### What to do
Return all lines from the entries below in which the word "Lemma" is present.

### Entries shown
(* ===== verification/PppWire.v ===== *)
(** * PPP frames from one end of the line to the other ([if_ppp.c])

    What [ppp_wrt_flush] writes, character by character, and what the receiver
    of file PppFrame makes of it: the round trip of whole queues of packets,
    the receiver against arbitrary characters and against damage, and the
    requests that set the character maps and the MRU, between starts of the
    interface and characters that arrive. *)
From Stdlib Require Import ZArith Lia Bool.
From stdpp Require Import base tactics list numbers option.
From S2P Require Import Prelude PppFrame.

Local Open Scope Z_scope.

(** ** Output *)

Section Output.
Context `{FrameDefsLaws} {E : Type} `{!PppEnv E, !PppEnvLaws E}.
Implicit Types (sc : ppp_softc) (e : E).

(** A line that takes all that is written. *)
Definition writes_all : Prop := ∀ b e, (twrite b e).1 = zlen b.

Definition escapes (asyncmap : list Z) (b : bytes) : bytes := concat (escape asyncmap <$> b).

Lemma escapes_app a b1 b2 : escapes a (b1 ++ b2) = escapes a b1 ++ escapes a b2.
Proof. unfold escapes. by rewrite fmap_app, concat_app. Qed.

Lemma twrite_all b e : writes_all → ∃ e', twrite b e = (zlen b, e') ∧ line e' = line e ++ b.
Proof.
  intros Hw. specialize (Hw b e). pose proof (twrite_spec b e) as Ht. destruct (twrite b e) as [cc e']. cbn in Hw. subst cc.
  exists e'. split; [done|]. destruct Ht as [_ ->]. f_equal. unfold ztake, zlen. by rewrite Nat2Z.id, firstn_all.
Qed.

Lemma write_run_all run e : writes_all → ∃ e', write_run (length run) run (zlen run) e = (0, e') ∧ line e' = line e ++ run.
Proof.
  intros Hw. destruct run as [|c run]; [exists e; by rewrite app_nil_r|]. cbn [length write_run].
  assert (0 < zlen (c :: run)) as Hz by (rewrite zlen_cons; pose proof (zlen_nonneg run); lia).
  rewrite (proj2 (Z.ltb_lt _ _)) by done. destruct (twrite_all (c :: run) e Hw) as (e' & -> & Hl).
  rewrite (proj2 (Z.leb_gt _ _)) by done. rewrite Z.min_id, Z.sub_diag. exists e'. split; [|done].
  by destruct (length run).
Qed.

### Your response
Lemma escapes_app a b1 b2 : escapes a (b1 ++ b2) = escapes a b1 ++ escapes a b2.
Lemma twrite_all b e : writes_all → ∃ e', twrite b e = (zlen b, e') ∧ line e' = line e ++ b.
Lemma write_run_all run e : writes_all → ∃ e', write_run (length run) run (zlen run) e = (0, e') ∧ line e' = line e ++ run.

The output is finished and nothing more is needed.